En janvier et en mars, l'eau s'est complètement mélangée, ce qui a entraîné des différences de température minimes en fonction de la profondeur. Le 30 mars 2022, une couche intermédiaire d'environ 2 à 4 m est réapparue. Là encore, il n'y avait aucune disparité de température entre l'eau située sous les panneaux photovoltaïques flottants et l'eau libre.
Les résultats suggèrent que, malgré les fluctuations saisonnières au niveau de la couche intermédiaire, la température de l'eau est restée constante sous le parc solaire et en eau libre.

Figure 4. Température de l'eau à différentes profondeurs en eau libre et sous le parc solaire.
Enviso, 2023 : Surveillance continue à Lippe Gabrielsplas
- Emplacement : Lippe Gabrielsplas, Pays-Bas
- Couverture du lac par les systèmes photovoltaïques flottants : 35 % (taille du lac : 23 ha)

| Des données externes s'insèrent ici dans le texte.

Lemma release_held s rl wl lk :
  running (lt s) rl wl -> ltid s !! lk = Some (my_tid s) ->
  exists t', lock_release lk s = Done tt (MkL t' (<[lk := -1]> (ltid s))) /\
    condition_broadcast lk (lt s) = Done tt t' /\
    running t' (rl ++ wl lk) (wl_clear wl lk) /\ curthr t' = curthr (lt s) /\ sie t' = sie (lt s).
Proof.
  intros HR Hl. destruct (running_lookup _ _ _ HR) as (t & Ht & Hst). destruct HR as [HS Hc].
  destruct (condition_broadcast_step (lt s) _ rl wl lk HS)
    as (t' & E & HS' & C1 & C2 & C3 & C4 & C5 & C6 & C7 & C8).
  unfold my_tid in Hl. rewrite Ht in Hl.
  exists t'. split; [|split; [done|split; [|done]]].
  - unfold lock_release. mstep (read_tid_eq lk _ s Hl).
    mstep (on_t_Done running_thread s _ _ (running_thread_eq (lt s) t Ht)).
    unfold assert. rewrite Z.eqb_refl. unfold bind at 1, ret at 1. unfold bind at 1, modify.
    by rewrite (on_t_Done (condition_broadcast lk) (set_tid lk (-1) (set_lt (lt s) s)) tt t' E).
  - rewrite <- C1 in HS'. split; [done|]. destruct Hc as [w Hw]. exists w. rewrite C1, C8, decide_False; [done|].
    rewrite (sc_wl _ _ _ _ HS), Hw. done.
Qed.

(** ** Theorems *)

(** Locks on every branch.  A free lock is taken by the caller with nothing
    else changed, not even the interrupt state; a held lock is left to its holder
    and the caller waits at the back of the lock's queue; [lock_release] by the
    holder frees the lock and makes all waiters ready in arrival order; by any
    other thread it fails its assertion. *)
Theorem lock_correct s n rl wl lk h :
  running (lt s) (n :: rl) wl -> ltid s !! lk = Some h ->
  (h = -1 -> lock_acquire_try lk s = Done true (MkL (lt s) (<[lk := my_tid s]> (ltid s)))) /\
  (h <> -1 -> exists t', lock_acquire_try lk s = Done false (MkL t' (ltid s)) /\
     curthr t' = n /\ running t' rl (wl_append wl lk (curthr (lt s))) /\
     status (thr t') (curthr (lt s)) = Some (THREAD_WAITING, lk)) /\
  (h = my_tid s -> exists t', lock_release lk s = Done tt (MkL t' (<[lk := -1]> (ltid s))) /\
     running t' (n :: rl ++ wl lk) (wl_clear wl lk) /\ curthr t' = curthr (lt s)) /\
  (h <> my_tid s -> lock_release lk s = Panic "lk->tid == running_thread()" s).
Proof.
  intros HR Hl. split; [|split; [|split]].
  - intros ->. by eapply acquire_free.
  - intros Hh. destruct (acquire_held s n rl wl lk h HR Hl Hh) as (t' & E & HR' & Hsw & Hst).
    exists t'. split; [done|]. split; [apply (sw_cur _ _ _ Hsw)|done].
  - intros ->. destruct (release_held s (n :: rl) wl lk HR Hl) as (t' & E & _ & HR' & Hc & _). eauto.
  - intros Hne. destruct (running_lookup _ _ _ HR) as (t & Ht & _). unfold my_tid in Hne. rewrite Ht in Hne.
    unfold lock_release. mstep (read_tid_eq lk h s Hl).
    mstep (on_t_Done running_thread s _ _ (running_thread_eq (lt s) t Ht)).
    unfold assert. rewrite (proj2 (Z.eqb_neq _ _) Hne). by destruct s.
Qed.

Definition demo_lock : lstate := MkL demo_spawned (<[512 := -1]> ∅).

Lemma lock_correct_witness :
  lock_acquire_try 512 demo_lock = Done true (MkL demo_spawned (<[512 := my_tid demo_lock]> (ltid demo_lock))).
Proof.
  destruct (lock_correct demo_lock demo_idle [12288] (fun _ => []) 512 (-1) demo_spawned_running) as [H _];
    [by vm_compute|]. by apply H.
Defined.

(** ** All interleavings of lock operations *)

(** Steps of the running thread: it tries to take a lock, releases one it holds,
    or performs an operation on a condition that belongs to no lock. *)
Inductive lop := LAcquire (lk : Z) | LRelease (lk : Z) | LOther (o : op).

Definition run_lop (o : lop) : M lstate unit :=
  match o with
  | LAcquire lk => lock_acquire_try lk ;; ret tt
  | LRelease lk => lock_release lk
  | LOther o => on_t (run_op o)
  end.

Definition lallowed (s : lstate) (o : lop) : Prop :=
  match o with
  | LAcquire lk => is_Some (ltid s !! lk) /\ curthr (lt s) <> idle_thr (lt s)
  | LRelease lk => ltid s !! lk = Some (my_tid s)
  | LOther OYield => allowed (lt s) OYield
  | LOther (OWait c) => curthr (lt s) <> idle_thr (lt s) /\ ltid s !! c = None
  | LOther (OBroadcast c) => ltid s !! c = None
  | LOther (OSpawn child name stale) => allowed (lt s) (OSpawn child name stale)
  | LOther (OFork child proc mtag stale) => allowed (lt s) (OFork child proc mtag stale)
  | LOther _ => False
  end.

- Capacité installée : 13,7 MWp
Le bureau d'ingénieurs Enviso a évalué ce site entre 2022 et 2023, comparant à nouveau l'eau libre à l'eau située sous les modules photovoltaïques flottants. Pendant les mois les plus chauds, une légère différence de température de 0,5 à 1 °C a été observée au niveau de la couche d'eau supérieure. Ce phénomène était potentiellement lié à l'ombrage causé par le parc solaire.
Cependant, aucune différence importante des niveaux d'oxygène dissous n'a été relevée au niveau de la couche supérieure ou à une profondeur de 8 à 9 m. Les résultats n'ont pas montré de différence notable entre les mesures effectuées en eau libre et celles effectuées sous les panneaux solaires.

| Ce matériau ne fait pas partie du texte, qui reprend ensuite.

(* ===== verification/CString.v ===== *)
(** * Strings and formatting (string.c)

    A C string is the list of its characters before the terminating NUL, so
    reading the first character of the empty list gives 0; a character buffer is
    a list of its bytes.  Output of the printf family goes through a callback;
    the model collects the characters passed to it, in order, as a list. *)

From stdpp Require Import base gmap list strings numbers.
From Stdlib Require Import Lia ZArith.
From S2P Require Import Prelude.
Local Open Scope Z_scope.

(** [*s] *)
Definition chr (s : list Z) : Z := hd 0 s.

(** The characters of a string constant. *)
Definition chars (s : string) : list Z := (fun c => Z.of_N (Ascii.N_of_ascii c)) <$> String.list_ascii_of_string s.

(** ** Comparison and copying *)

(** Pointers may be NULL ([None]). *)
Fixpoint strcmp_loop (s1 s2 : list Z) : Z :=
  if (chr s1 =? chr s2) && negb (chr s1 =? 0)
  then match s1, s2 with
       | _ :: t1, _ :: t2 => strcmp_loop t1 t2
       | _, _ => 0
       end
  else if chr s1 <? chr s2 then -1 else if chr s2 <? chr s1 then 1 else 0.

Definition strcmp (s1 s2 : option (list Z)) : Z :=
  match s1, s2 with
  | None, None => 0
  | None, Some _ => -1
  | Some _, None => 1
  | Some a, Some b => strcmp_loop a b
  end.

Fixpoint strncmp (s1 s2 : list Z) (n : nat) : Z :=
  match n with
  | O => 0
  | S n' =>
      if negb (chr s1 =? 0) && (chr s1 =? chr s2)
      then strncmp (tl s1) (tl s2) n'
      else chr s1 - chr s2
  end.

(** [strncpy(dst, src, n)]: the bytes of [dst] from its start. *)
Fixpoint strncpy (dst src : list Z) (n : nat) : list Z :=
  match n with
  | O => dst
  | S n' =>
      if chr src =? 0 then 0 :: tl dst
      else chr src :: strncpy (tl dst) (tl src) n'
  end.

Fixpoint strchr (s : list Z) (c : Z) : option (list Z) :=
  match s with
  | [] => None
  | x :: s' => if x =? w8 c then Some s else strchr s' c
  end.

(** The characters of a buffer up to its first NUL. *)
Fixpoint cstring (buf : list Z) : list Z :=
  match buf with
  | [] => []
  | c :: buf' => if c =? 0 then [] else c :: cstring buf'
  end.

(** ** Numbers *)

(** The digit loop of [format_int]: characters are stored from the end of
    [buf[40]]; [room] is the space left in front. *)
Fixpoint digit_loop (room : nat) (val base : Z) (acc : list Z) : option (list Z) :=
  match room with
  | O => None   (* a store before the start of buf *)
  | S room' =>
      let d := val mod base in
      let val' := val / base in
      let acc' := (if d <? 10 then 48 + d else 97 + d - 10) :: acc in
      if val' =? 0 then Some acc' else digit_loop room' val' base acc'
  end.

Definition format_int (val base : Z) (zpad : bool) (len : Z) : option (list Z) :=
  match digit_loop 40 val base [] with
  | None => None
  | Some ds =>
      Some (replicate (Z.to_nat (len - Z.of_nat (length ds))) (if zpad then 48 else 32) ++ ds)
  end.

Definition null_text : list Z := [40; 110; 117; 108; 108; 41].  (* "(null)" *)

Definition format_str (s : option (list Z)) (len : Z) : list Z :=
  let s' := default null_text s in
  s' ++ replicate (Z.to_nat (len - Z.of_nat (length s'))) 32.

(** [parse_int]; [None] when the value overflows an [int]. *)
Fixpoint parse_loop (str : list Z) (result : Z) : option Z :=
  match str with
  | [] => Some result
  | c :: str' =>
      if (c <? 48) || (57 <? c) then Some (-1) else
      let result' := result * 10 + (c - 48) in
      if 2147483647 <? result' then None else parse_loop str' result'
  end.

Definition parse_int (str : list Z) : option Z := parse_loop str 0.

(** ** [vgprintf] *)

(** One variable argument: a register-sized slot, read as the type the
    conversion asks for, or a string. *)
Inductive arg := AInt (bits : Z) | AStr (s : option (list Z)).

Definition is_digit (c : Z) : bool := (48 <=? c) && (c <=? 57).

(** The width loop: the value (an unsigned int, which wraps) and the rest. *)
Fixpoint parse_width (p : list Z) (len : Z) : Z * list Z :=
  match p with
  | c :: p' => if is_digit c then parse_width p' (w32 (10 * len + (c - 48))) else (len, p)
  | [] => (len, p)
  end.

Fixpoint count_l (p : list Z) (lcnt : Z) : Z * list Z :=
  match p with
  | c :: p' => if c =? 108 then count_l p' (lcnt + 1) else (lcnt, p)
  | [] => (lcnt, p)
  end.

(** Both [size_t] and [intmax_t] have the size of [long] and [long long], so
    the [z] and [j] prefixes count as two [l]s. *)
Definition length_prefix (p : list Z) (lcnt : Z) : Z * list Z :=
  if (chr p =? 122) || (chr p =? 106) then (2, tl p) else (lcnt, p).

Definition va_signed (lcnt : Z) (a : arg) : option Z :=
  match a with
  | AInt b => Some (if 0 <? lcnt then s64 b else s32 b)
  | AStr _ => None
  end.
Definition va_unsigned (lcnt : Z) (a : arg) : option Z :=
  match a with
  | AInt b => Some (if 0 <? lcnt then w64 b else w32 b)
  | AStr _ => None
  end.

(** One conversion, at its specifier character [*p]: its output and the
    arguments left.  [None]: undefined behaviour (a missing argument or one of
    the wrong type). *)
Definition convert (c : Z) (zpad : bool) (len lcnt : Z) (args : list arg) : option (list Z * list arg) :=
  if c =? 100 then            (* d *)
    match args with
    | a :: args' =>
        match va_signed lcnt a with
        | Some ival =>
            if ival <? 0
            then (fun o => (45 :: o, args')) <$>
                 format_int (w64 (- ival)) 10 zpad (if 0 <? len then len - 1 else len)
            else (fun o => (o, args')) <$> format_int ival 10 zpad len
        | None => None
        end
    | [] => None
    end
  else if (c =? 117) || (c =? 120) then   (* u, x *)
    match args with
    | a :: args' =>
        match va_unsigned lcnt a with
        | Some ival => (fun o => (o, args')) <$> format_int ival (if c =? 120 then 16 else 10) zpad len
        | None => None
        end
    | [] => None
    end
  else if c =? 115 then       (* s *)
    match args with
    | AStr s :: args' => Some (format_str s len, args')
    | _ => None
    end
  else if c =? 112 then       (* p *)
    match args with
    | AInt b :: args' =>
        (fun o => (format_str (Some [48; 120]) 2 ++ o, args')) <$> format_int (w64 b) 16 zpad len
    | _ => None
    end
  else Some ([37; if (c <? 32) || (127 <=? c) then 63 else c], args).

(** The main loop; [fuel] bounds the characters of the format. *)
Fixpoint vgprintf_loop (fuel : nat) (p : list Z) (args : list arg) : option (list Z) :=
  match fuel with
  | O => match p with [] => Some [] | _ => None end
  | S fuel' =>
      match p with
      | [] => Some []
      | c :: p' =>
          if c =? 37 then
            let '(len, p1) := parse_width p' 0 in
            let '(lcnt, p2) := count_l p1 0 in
            let '(lcnt', p3) := length_prefix p2 lcnt in
            match convert (chr p3) (chr p' =? 48) len lcnt' args with
            | Some (o, args') => (fun o' => o ++ o') <$> vgprintf_loop fuel' (tl p3) args'
            | None => None
            end
          else (fun o' => c :: o') <$> vgprintf_loop fuel' p' args
      end
  end.

Definition vgprintf (fmt : list Z) (args : list arg) : option (list Z) := vgprintf_loop (length fmt) fmt args.

(** [vsnprintf_putc]: the state is the buffer written so far and [rem]. *)
Definition vsnprintf_putc (st : list Z * Z) (c : Z) : list Z * Z :=
  let '(out, rem) := st in
  if rem <=? 1 then st else (out ++ [c], rem - 1).

(** The bytes stored at the start of [buf], and the result. *)
Definition vsnprintf (bufsz : Z) (fmt : list Z) (args : list arg) : option (list Z * Z) :=
  match vgprintf fmt args with
  | None => None
  | Some o =>
      let '(out, rem) := foldl vsnprintf_putc ([], bufsz) o in
      Some (if rem =? 0 then out else out ++ [0], Z.of_nat (length o))
  end.

(** ** Lemmas: comparison *)

(** C strings hold no NUL. *)
Definition cstr (s : list Z) : Prop := Forall (fun c => 0 < c < 256) s.

Lemma cstr_chr s : cstr s -> chr s = 0 <-> s = [].
Proof.
  intros H. destruct s as [|c s]; [done|]. inversion_clear H. cbn. split; [lia|done].
Qed.

Lemma strncmp_prefix n : forall s1 s2, cstr s1 -> cstr s2 ->
  strncmp s1 s2 n = 0 <-> take n s1 = take n s2.
Proof.
  induction n as [|n IH]; intros s1 s2 H1 H2; [done|]. cbn [strncmp].
  destruct s1 as [|a s1], s2 as [|b s2]; cbn; [done|..].
  - inversion_clear H2. split; [lia|done].
  - inversion_clear H1. rewrite (proj2 (Z.eqb_neq a 0)) by lia. cbn. split; [lia|done].
  - inversion_clear H1 as [|? ? Ha H1']. inversion_clear H2 as [|? ? Hb H2'].
    rewrite (proj2 (Z.eqb_neq a 0)) by lia. cbn. destruct (Z.eqb_spec a b) as [->|Hab].
    + rewrite IH by done. split; [by intros ->|by intros [= ->]].
    + split; [lia|congruence].
Qed.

Figure 5. Température de l'eau et oxygène mesurés à différentes profondeurs sous le parc solaire (01) et en eau libre (02)

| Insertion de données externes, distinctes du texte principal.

(* ===== verification/BlockIo.v ===== *)
(** * The block device interface (struct io_intf, io.h)

    The file system reaches its disk only through [io_ops]: it sets the position
    with the SETPOS control and then reads or writes.  [BlockIo] holds these
    operations; [BlockIoSpec] is what the file system relies on.  [Vioblk] gives
    the instance for the virtio block driver. *)

From stdpp Require Import base list numbers.
From Stdlib Require Import Lia ZArith.
From S2P Require Import Prelude.
Local Open Scope Z_scope.

(** The operations; a read also gives the bytes it stored in the caller's
    buffer. *)
Class BlockIo (B : Type) := {
  bio_setpos : Z -> M B Z;
  bio_read : Z -> M B (Z * list Z);
  bio_write : list Z -> M B Z
}.

(** The [n] bytes of [f] from [p]. *)
Definition bytes_at (f : Z -> Z) (p : Z) (n : nat) : list Z := (fun k => f (p + Z.of_nat k)) <$> seq 0 n.

(** [f] with the bytes of [l] stored from [p]. *)
Definition store_at (f : Z -> Z) (p : Z) (l : list Z) : Z -> Z := fun i =>
  if (p <=? i) && (i <? p + Z.of_nat (length l)) then default 0 (l !! Z.to_nat (i - p)) else f i.

(** The device holds [bio_size] bytes.  Within its bounds a transfer at the
    position set is complete; the position afterwards is not specified, and only
    a write changes the content. *)
Class BlockIoSpec (B : Type) `{BlockIo B} := {
  bio_ok : B -> Prop;
  bio_size : B -> Z;
  bio_pos : B -> Z;
  bio_data : B -> Z -> Z;
  bio_setpos_ok b p :
    bio_ok b -> 0 <= p <= bio_size b ->
    exists b', bio_setpos p b = Done 0 b' /\ bio_ok b' /\ bio_pos b' = p /\
      bio_size b' = bio_size b /\ forall i, 0 <= i -> bio_data b' i = bio_data b i;
  bio_setpos_bad b p :
    bio_ok b -> bio_size b < p -> exists r, bio_setpos p b = Done r b /\ r <> 0;
  bio_read_ok b n :
    bio_ok b -> 0 <= n -> 0 <= bio_pos b -> bio_pos b + n <= bio_size b ->
    exists b', bio_read n b = Done (n, bytes_at (bio_data b) (bio_pos b) (Z.to_nat n)) b' /\ bio_ok b' /\
      bio_size b' = bio_size b /\ forall i, 0 <= i -> bio_data b' i = bio_data b i;
  bio_write_ok b l :
    bio_ok b -> Forall (fun c => 0 <= c < 256) l -> 0 <= bio_pos b ->
    bio_pos b + Z.of_nat (length l) <= bio_size b ->
    exists b', bio_write l b = Done (Z.of_nat (length l)) b' /\ bio_ok b' /\
      bio_size b' = bio_size b /\ forall i, 0 <= i -> bio_data b' i = store_at (bio_data b) (bio_pos b) l i
}.

(** ** Lemmas on byte ranges *)

Lemma length_bytes_at f p n : length (bytes_at f p n) = n.
Proof. unfold bytes_at. by rewrite length_fmap, length_seq. Qed.

Lemma bytes_at_lookup f p n k : (k < n)%nat -> bytes_at f p n !! k = Some (f (p + Z.of_nat k)).
Proof.
  intros Hk. unfold bytes_at. rewrite list_lookup_fmap, lookup_seq_lt by done. done.
Qed.

Lemma bytes_at_ext f g p q n :
  (forall k, 0 <= k < Z.of_nat n -> f (p + k) = g (q + k)) -> bytes_at f p n = bytes_at g q n.
Proof.
  intros H. apply list_eq. intros k. destruct (decide (k < n)%nat) as [Hk|Hk].
  - rewrite !bytes_at_lookup by done. f_equal. apply H. lia.
  - rewrite !lookup_ge_None_2 by (rewrite length_bytes_at; lia). done.
Qed.

Lemma bytes_at_app f p n m : bytes_at f p (n + m) = bytes_at f p n ++ bytes_at f (p + Z.of_nat n) m.
Proof.
  unfold bytes_at. rewrite seq_app, fmap_app. f_equal. rewrite Nat.add_0_l.
  apply list_eq. intros k. rewrite !list_lookup_fmap.
  destruct (decide (k < m)%nat) as [Hk|Hk].
  - rewrite !lookup_seq_lt by done. cbn. f_equal. f_equal. lia.
  - rewrite !lookup_ge_None_2 by (rewrite length_seq; lia). done.
Qed.

Lemma take_drop_bytes_at f p n o m :
  (o + m <= n)%nat -> take m (drop o (bytes_at f p n)) = bytes_at f (p + Z.of_nat o) m.
Proof.
  intros H. apply list_eq. intros k. destruct (decide (k < m)%nat) as [Hk|Hk].
  - rewrite lookup_take_lt, lookup_drop, !bytes_at_lookup by lia. f_equal. f_equal. lia.
  - rewrite lookup_take_ge by lia. rewrite lookup_ge_None_2 by (rewrite length_bytes_at; lia). done.
Qed.

Lemma store_at_in f p l i :
  p <= i < p + Z.of_nat (length l) -> store_at f p l i = default 0 (l !! Z.to_nat (i - p)).
Proof. intros H. unfold store_at. by rewrite (proj2 (Z.leb_le p i)), (proj2 (Z.ltb_lt i _)) by lia. Qed.

Lemma store_at_out f p l i : i < p \/ p + Z.of_nat (length l) <= i -> store_at f p l i = f i.
Proof.
  intros H. unfold store_at. destruct (Z.leb_spec p i), (Z.ltb_spec i (p + Z.of_nat (length l))); cbn; lia || done.
Qed.

Lemma store_at_app f p l1 l2 i :
  store_at (store_at f p l1) (p + Z.of_nat (length l1)) l2 i = store_at f p (l1 ++ l2) i.
Proof.
  destruct (decide (p <= i < p + Z.of_nat (length (l1 ++ l2)))) as [Hin|Hout].
  - rewrite (store_at_in f p (l1 ++ l2)) by done. rewrite length_app in Hin.
    destruct (decide (i < p + Z.of_nat (length l1))) as [H1|H1].
    + rewrite store_at_out, store_at_in by lia. by rewrite lookup_app_l by lia.
    + rewrite store_at_in by lia. rewrite lookup_app_r by lia. f_equal. f_equal. lia.
  - rewrite length_app in Hout. rewrite !store_at_out by (rewrite ?length_app; lia). done.
Qed.

Lemma store_at_ext f g p l i : f i = g i -> store_at f p l i = store_at g p l i.
Proof. intros H. unfold store_at. by destruct (_ && _). Qed.

(** Rewriting a block of [n] bytes in which [c] replaces the bytes from [o] on
    stores just [c]. *)
Lemma store_block f q n o c i :
  (o + length c <= n)%nat ->
  store_at f q (take o (bytes_at f q n) ++ c ++ drop (o + length c) (bytes_at f q n)) i =
  store_at f (q + Z.of_nat o) c i.
Proof.
  intros Hn. set (b := bytes_at f q n). assert (Hb : length b = n) by apply length_bytes_at.
  assert (Hl : length (take o b ++ c ++ drop (o + length c) b) = n).
  { rewrite !length_app, length_take, length_drop. lia. }
  destruct (decide (q <= i < q + Z.of_nat n)) as [Hin|Hout].
  - rewrite store_at_in by lia. assert (Hbi : b !! Z.to_nat (i - q) = Some (f i)).
    { unfold b. rewrite bytes_at_lookup by lia. f_equal. f_equal. lia. }
    destruct (decide (i < q + Z.of_nat o)) as [H1|H1].
    { rewrite lookup_app_l by (rewrite length_take; lia). rewrite lookup_take_lt, Hbi by lia.
      by rewrite store_at_out by lia. }
    rewrite lookup_app_r by (rewrite length_take; lia). rewrite length_take.
    destruct (decide (i < q + Z.of_nat o + Z.of_nat (length c))) as [H2|H2].
    + rewrite lookup_app_l by lia. rewrite store_at_in by lia. f_equal. f_equal. lia.
    + rewrite lookup_app_r, lookup_drop by lia. rewrite store_at_out by lia.
      replace (o + length c + (Z.to_nat (i - q) - o `min` length b - length c))%nat with (Z.to_nat (i - q)) by lia.
      by rewrite Hbi.
  - rewrite !store_at_out by lia. done.
Qed.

Yang et al., 2022 : Modélisation théorique à Singapour
- Emplacement : réservoir de Tengeh, Singapour
- Taille : 42 ha
- Couverture du lac par les systèmes photovoltaïques flottants : 30 %
En dehors des frontières de l'UE, cette étude[37] a analysé comment une installation hypothétique affecterait la température de l'eau et les paramètres de qualité de l'eau dans un réservoir tropical peu profond.
Pour examiner les effets sur la qualité de l'eau, un modèle de lac hydrodynamique-écologique tridimensionnel ainsi que des mesures sur le terrain ont été utilisés. Un système photovoltaïque flottant de démonstration de 1 ha et une maquette de 6 m² ont été installés dans le réservoir de Tengeh afin d'analyser les changements de qualité de l'eau sous le panneau par rapport aux conditions en eau libre.
Les résultats ont mis en évidence des niveaux d'oxygène dissous plus faibles sous les panneaux solaires (7,97 mg/l) qu'en eau libre (8,48 mg/l), mais toujours situés dans la plage acceptable pour les organismes vivants. Une légère augmentation du pH (à hauteur de 0,5) et de la température de l'eau de surface (à hauteur de 0,5 °C) a été observée sous les panneaux de démonstration.